Efforts to negotiate a truce between Israel and the Islamic militant group Hamas in the Gaza Strip have hit a snag. As Robert Berger reports from VOA's Jerusalem bureau, a deadly Palestinian attack has reinforced Israeli concerns.
Israel has rejected a Hamas proposal for a six-month ceasefire in the Gaza Strip. The proposal, drafted under Egyptian mediation, calls for Hamas to end rocket and other cross-border attacks and for Israel to lift its crippling blockade on Gaza.
Israel dismissed the truce offer hours after a Palestinian militant armed with a pistol entered an Israeli industrial zone on the border with the West Bank and killed two Israeli security guards. Hamas and the Islamic Jihad group claimed joint responsibility for the attack.

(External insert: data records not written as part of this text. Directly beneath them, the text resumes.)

Definition final_requests : list recv_attr := [RECV_ATTR_FUNC dsb_scan; RECV_ATTR_INT MAIL_ATTR_STATUS].
(** The status, and the delivery status buffer unless the reply is malformed. *)
Definition qmgr_deliver_final_reply (peek_ok : bool) (stream : bytes) : outcome (Z * option DSN) :=
  if negb peek_ok then Ret (DELIVER_STAT_CRASH, None) else
  r ← attr_scan0 ATTR_FLAG_STRICT final_requests stream; let '(ret, vs, _) := r in
  if negb (ret =? 2) then Ret (DELIVER_STAT_CRASH, None) else
  match vs with
  | [V_FUNC [V_STR status; V_STR dtype; V_STR dtext; V_STR mtype; V_STR mname; V_STR action; V_STR reason]; V_INT stat] =>
      Ret (if negb (stat =? 0) then DELIVER_STAT_DEFER else 0, Some (mk_dsn status action reason dtype dtext mtype mname))
  | _ => Undef
  end.

(** What qmgr_deliver_update() (QmgrDeliver.v) looks at. *)
Definition report_of (reply : Z * option DSN) : outcome delivery_report :=
  let '(status, dsb) := reply in
  if status =? DELIVER_STAT_CRASH then Ret Crashed else
  match dsb with
  | Some dsb => Ret (Reported (status =? DELIVER_STAT_DEFER) (dsn_status dsb) (dsn_reason dsb))
  | None => Undef
  end.

(** ** The delivery agent (deliver_request.c) *)

Record DELIVER_REQUEST := mk_deliver_request {
  rq_flags : Z;
  rq_queue_name : bytes;
  rq_queue_id : bytes;
  rq_data_offset : Z;
  rq_data_size : Z;
  rq_nexthop : bytes;
  rq_encoding : bytes;
  rq_smtputf8 : Z;
  rq_sender : bytes;
  rq_msg_stats : bytes;
  rq_rcpt_list : RECIPIENT_LIST;
  rq_client_name : bytes;
  rq_client_addr : bytes;
  rq_client_port : bytes;
  rq_client_proto : bytes;
  rq_client_helo : bytes;
  rq_sasl_method : bytes;
  rq_sasl_username : bytes;
  rq_sasl_sender : bytes;
  rq_log_ident : bytes;
  rq_rewrite_context : bytes;
  rq_dsn_envid : bytes;
  rq_dsn_ret : Z
}.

"Israel is interested in peace," said Israeli spokesman David Baker. "We feel Hamas is not serious. Hamas is trying to buy time in order to rearm and regroup and get ready for its next offense against Israel. Israel will continue to take the necessary steps to protect its people."
Hamas brushed off Israel's rejection of the truce, saying Egyptian intelligence chief Omar Suleiman would visit Jerusalem next week to try and get the Israelis on board.
Hamas official Mahmoud al-Zahar told reporters in Gaza that a ceasefire is within reach and the ball is now in Israel's court. He said the goal of the truce is to end Israel's blockade on Gaza, but he warned that Hamas has other options for breaking the siege. He did not elaborate, but this month, Hamas has carried out a wave of attacks on Israeli border crossings.
On Friday, thousands of Palestinians protested near the Israeli border with Gaza, demanding an end to the blockade.